Stored items:
- Opening Delimiter -

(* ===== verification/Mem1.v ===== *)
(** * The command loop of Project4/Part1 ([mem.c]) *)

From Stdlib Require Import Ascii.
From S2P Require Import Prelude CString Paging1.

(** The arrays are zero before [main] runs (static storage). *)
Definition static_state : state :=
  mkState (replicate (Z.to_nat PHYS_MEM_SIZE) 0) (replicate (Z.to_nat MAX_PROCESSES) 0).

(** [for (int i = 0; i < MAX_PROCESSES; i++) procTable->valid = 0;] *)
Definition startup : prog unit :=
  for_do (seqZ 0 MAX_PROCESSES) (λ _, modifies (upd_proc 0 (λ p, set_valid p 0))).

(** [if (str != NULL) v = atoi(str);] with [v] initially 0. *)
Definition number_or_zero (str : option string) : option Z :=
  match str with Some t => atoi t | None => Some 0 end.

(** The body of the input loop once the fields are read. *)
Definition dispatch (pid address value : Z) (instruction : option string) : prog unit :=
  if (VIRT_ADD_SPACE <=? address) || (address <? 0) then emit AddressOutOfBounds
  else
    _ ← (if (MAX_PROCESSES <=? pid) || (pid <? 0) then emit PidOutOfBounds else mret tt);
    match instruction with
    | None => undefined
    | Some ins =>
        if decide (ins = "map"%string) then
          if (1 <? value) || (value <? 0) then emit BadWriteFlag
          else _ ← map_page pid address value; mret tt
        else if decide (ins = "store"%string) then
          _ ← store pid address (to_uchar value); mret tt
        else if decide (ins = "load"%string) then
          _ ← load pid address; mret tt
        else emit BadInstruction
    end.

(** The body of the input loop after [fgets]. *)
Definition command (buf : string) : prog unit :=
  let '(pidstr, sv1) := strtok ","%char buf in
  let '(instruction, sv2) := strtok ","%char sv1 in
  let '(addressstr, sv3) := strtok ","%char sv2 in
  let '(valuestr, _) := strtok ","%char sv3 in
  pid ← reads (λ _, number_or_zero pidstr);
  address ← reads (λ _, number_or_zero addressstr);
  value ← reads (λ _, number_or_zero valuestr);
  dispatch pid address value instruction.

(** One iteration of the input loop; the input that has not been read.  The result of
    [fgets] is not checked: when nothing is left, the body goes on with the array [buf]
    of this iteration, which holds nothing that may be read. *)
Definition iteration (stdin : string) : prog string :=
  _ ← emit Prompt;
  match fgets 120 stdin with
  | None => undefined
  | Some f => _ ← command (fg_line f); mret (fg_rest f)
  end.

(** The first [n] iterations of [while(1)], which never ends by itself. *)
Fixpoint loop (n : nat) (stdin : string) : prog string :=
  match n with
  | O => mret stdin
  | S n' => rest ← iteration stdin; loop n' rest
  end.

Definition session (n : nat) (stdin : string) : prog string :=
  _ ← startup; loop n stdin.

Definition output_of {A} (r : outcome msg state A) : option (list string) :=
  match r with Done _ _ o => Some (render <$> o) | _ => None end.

- Closing Delimiter -
- Opening Delimiter -

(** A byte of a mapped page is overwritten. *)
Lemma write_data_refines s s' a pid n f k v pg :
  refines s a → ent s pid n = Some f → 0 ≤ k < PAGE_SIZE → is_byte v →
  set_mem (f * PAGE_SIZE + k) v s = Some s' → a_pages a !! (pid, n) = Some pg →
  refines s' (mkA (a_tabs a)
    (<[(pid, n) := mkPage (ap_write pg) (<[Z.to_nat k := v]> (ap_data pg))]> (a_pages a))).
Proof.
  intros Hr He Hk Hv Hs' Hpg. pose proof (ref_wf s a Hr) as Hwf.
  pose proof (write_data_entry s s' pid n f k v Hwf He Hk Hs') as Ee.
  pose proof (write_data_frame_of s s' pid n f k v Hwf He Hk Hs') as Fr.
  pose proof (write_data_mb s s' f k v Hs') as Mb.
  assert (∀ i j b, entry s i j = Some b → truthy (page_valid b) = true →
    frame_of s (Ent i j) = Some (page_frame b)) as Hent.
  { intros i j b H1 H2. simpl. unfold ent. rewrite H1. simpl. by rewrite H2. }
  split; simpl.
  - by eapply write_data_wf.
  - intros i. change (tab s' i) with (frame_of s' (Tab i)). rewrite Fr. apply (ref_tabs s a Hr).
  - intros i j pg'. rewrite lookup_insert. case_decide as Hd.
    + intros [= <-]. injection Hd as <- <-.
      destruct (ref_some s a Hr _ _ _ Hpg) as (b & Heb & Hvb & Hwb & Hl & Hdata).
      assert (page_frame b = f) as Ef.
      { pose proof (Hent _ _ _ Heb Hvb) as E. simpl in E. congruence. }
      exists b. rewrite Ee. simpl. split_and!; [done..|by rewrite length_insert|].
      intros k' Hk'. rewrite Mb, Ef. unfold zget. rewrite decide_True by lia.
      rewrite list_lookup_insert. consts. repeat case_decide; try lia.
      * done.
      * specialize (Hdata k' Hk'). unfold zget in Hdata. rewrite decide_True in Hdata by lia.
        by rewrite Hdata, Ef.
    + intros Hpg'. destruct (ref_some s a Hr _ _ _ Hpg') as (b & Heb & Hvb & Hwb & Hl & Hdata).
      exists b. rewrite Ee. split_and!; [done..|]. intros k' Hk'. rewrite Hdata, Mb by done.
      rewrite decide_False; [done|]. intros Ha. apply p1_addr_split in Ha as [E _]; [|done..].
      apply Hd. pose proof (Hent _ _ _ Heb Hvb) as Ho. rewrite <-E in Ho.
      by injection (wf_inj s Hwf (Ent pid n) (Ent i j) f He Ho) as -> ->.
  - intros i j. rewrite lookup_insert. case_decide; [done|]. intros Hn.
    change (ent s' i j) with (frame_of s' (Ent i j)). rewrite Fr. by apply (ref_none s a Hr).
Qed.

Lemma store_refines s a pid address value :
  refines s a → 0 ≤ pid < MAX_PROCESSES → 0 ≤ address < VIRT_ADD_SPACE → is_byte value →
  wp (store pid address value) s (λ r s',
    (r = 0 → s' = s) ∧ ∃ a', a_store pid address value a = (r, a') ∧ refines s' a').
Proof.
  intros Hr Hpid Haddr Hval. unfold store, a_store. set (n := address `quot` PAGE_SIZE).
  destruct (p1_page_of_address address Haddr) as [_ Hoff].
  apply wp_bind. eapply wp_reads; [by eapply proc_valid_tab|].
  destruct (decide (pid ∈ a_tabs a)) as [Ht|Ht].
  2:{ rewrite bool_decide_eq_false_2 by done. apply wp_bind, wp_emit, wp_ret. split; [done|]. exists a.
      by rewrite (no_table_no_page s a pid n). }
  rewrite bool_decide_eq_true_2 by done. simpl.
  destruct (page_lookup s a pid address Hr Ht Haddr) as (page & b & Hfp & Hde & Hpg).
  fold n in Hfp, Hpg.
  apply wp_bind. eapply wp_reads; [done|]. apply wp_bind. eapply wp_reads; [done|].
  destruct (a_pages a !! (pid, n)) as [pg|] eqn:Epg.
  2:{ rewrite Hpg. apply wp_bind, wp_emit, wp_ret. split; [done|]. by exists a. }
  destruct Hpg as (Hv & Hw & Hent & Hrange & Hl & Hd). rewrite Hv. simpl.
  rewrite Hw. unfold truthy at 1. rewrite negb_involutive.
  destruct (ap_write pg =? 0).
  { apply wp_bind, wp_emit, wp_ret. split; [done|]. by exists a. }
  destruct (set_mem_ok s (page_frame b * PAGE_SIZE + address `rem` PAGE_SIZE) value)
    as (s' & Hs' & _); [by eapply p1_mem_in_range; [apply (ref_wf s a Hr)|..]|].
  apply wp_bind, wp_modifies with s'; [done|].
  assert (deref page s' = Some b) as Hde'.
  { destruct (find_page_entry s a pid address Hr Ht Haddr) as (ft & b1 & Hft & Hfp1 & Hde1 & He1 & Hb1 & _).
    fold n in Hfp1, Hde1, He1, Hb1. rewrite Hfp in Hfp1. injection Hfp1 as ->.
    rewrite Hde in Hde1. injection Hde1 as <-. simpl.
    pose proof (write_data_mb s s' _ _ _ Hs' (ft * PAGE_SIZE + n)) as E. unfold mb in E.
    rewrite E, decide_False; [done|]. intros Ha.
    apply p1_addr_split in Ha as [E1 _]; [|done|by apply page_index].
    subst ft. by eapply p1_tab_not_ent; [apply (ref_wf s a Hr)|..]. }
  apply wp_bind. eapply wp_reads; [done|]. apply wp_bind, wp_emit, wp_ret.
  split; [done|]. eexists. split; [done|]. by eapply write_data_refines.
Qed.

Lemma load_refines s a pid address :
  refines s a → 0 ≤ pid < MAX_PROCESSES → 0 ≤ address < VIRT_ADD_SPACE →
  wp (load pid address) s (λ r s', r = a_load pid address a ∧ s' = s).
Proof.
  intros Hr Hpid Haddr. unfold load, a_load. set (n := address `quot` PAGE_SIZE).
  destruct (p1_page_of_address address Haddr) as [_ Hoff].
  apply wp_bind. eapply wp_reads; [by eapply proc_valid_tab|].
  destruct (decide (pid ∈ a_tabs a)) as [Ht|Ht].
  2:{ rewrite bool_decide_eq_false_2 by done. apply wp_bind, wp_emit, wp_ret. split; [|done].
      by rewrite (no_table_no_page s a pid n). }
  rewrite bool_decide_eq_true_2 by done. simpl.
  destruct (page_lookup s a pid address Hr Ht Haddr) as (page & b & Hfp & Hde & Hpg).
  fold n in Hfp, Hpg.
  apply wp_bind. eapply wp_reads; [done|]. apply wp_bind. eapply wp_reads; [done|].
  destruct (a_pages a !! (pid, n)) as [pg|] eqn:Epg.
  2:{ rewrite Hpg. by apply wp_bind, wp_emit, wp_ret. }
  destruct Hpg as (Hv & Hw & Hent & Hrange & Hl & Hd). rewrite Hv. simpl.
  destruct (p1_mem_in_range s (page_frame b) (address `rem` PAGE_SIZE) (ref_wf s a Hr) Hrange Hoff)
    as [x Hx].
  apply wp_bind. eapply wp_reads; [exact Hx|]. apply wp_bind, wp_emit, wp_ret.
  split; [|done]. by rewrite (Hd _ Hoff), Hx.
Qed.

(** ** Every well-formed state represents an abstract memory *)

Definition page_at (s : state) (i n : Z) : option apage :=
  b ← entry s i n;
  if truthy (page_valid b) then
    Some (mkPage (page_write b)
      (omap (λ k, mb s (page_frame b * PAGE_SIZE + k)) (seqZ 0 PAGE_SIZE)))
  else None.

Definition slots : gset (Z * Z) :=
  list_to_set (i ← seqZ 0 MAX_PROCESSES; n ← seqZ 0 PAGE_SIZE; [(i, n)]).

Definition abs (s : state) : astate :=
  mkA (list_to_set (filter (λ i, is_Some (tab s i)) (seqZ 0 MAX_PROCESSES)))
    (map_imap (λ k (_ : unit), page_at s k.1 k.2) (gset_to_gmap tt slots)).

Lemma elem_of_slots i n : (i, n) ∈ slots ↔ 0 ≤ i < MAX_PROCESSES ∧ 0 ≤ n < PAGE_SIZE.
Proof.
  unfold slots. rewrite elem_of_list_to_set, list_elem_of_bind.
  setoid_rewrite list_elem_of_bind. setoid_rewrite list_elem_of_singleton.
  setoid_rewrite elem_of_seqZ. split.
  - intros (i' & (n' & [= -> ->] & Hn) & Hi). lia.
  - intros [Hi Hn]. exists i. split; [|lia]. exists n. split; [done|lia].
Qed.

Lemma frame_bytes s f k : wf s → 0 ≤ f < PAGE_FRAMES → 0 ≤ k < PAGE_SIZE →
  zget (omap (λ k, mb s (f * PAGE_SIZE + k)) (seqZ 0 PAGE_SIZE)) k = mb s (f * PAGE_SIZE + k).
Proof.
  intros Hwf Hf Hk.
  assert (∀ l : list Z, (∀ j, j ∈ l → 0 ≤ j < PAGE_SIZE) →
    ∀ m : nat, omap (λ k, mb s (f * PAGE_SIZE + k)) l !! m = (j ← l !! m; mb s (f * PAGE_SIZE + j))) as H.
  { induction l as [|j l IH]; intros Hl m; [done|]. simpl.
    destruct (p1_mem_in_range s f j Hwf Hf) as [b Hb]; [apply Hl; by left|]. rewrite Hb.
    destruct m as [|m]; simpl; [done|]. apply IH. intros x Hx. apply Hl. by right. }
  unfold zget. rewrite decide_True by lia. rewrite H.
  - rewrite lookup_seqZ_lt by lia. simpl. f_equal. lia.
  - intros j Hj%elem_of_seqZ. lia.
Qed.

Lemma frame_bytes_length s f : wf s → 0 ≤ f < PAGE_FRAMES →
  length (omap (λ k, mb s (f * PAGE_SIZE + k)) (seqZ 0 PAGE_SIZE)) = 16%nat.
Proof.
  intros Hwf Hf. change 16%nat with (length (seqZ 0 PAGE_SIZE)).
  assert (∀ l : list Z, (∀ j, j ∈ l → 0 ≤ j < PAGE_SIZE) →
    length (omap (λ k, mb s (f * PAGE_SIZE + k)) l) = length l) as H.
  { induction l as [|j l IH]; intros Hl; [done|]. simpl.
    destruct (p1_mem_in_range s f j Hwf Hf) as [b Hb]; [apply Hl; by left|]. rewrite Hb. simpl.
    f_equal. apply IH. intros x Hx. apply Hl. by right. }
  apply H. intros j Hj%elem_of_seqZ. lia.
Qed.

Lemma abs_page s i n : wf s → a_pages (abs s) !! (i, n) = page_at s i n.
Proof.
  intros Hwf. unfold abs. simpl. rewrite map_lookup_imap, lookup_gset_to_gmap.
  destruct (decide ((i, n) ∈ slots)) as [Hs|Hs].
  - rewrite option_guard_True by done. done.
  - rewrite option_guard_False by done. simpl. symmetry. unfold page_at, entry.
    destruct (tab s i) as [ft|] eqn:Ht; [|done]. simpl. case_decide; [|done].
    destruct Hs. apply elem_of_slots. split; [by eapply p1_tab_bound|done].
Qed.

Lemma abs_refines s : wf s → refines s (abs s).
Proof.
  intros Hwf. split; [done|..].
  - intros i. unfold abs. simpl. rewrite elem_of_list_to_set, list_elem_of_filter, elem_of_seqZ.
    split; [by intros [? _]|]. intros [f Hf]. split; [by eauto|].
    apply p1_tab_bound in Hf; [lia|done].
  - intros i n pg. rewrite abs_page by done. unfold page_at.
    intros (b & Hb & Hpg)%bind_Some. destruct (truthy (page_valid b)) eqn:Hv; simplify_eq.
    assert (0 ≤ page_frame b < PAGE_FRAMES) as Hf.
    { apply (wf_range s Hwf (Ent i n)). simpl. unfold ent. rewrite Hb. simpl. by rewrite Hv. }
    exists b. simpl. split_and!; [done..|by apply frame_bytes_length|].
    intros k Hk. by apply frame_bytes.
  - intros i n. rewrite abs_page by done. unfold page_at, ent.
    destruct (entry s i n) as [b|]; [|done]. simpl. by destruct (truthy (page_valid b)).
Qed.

- Closing Delimiter -

### Problem to work on
Where a line above contains the word "mret", show that line.

### Response to this exercise
    _ ← (if (MAX_PROCESSES <=? pid) || (pid <? 0) then emit PidOutOfBounds else mret tt);
          else _ ← map_page pid address value; mret tt
          _ ← store pid address (to_uchar value); mret tt
          _ ← load pid address; mret tt
  | Some f => _ ← command (fg_line f); mret (fg_rest f)
  | O => mret stdin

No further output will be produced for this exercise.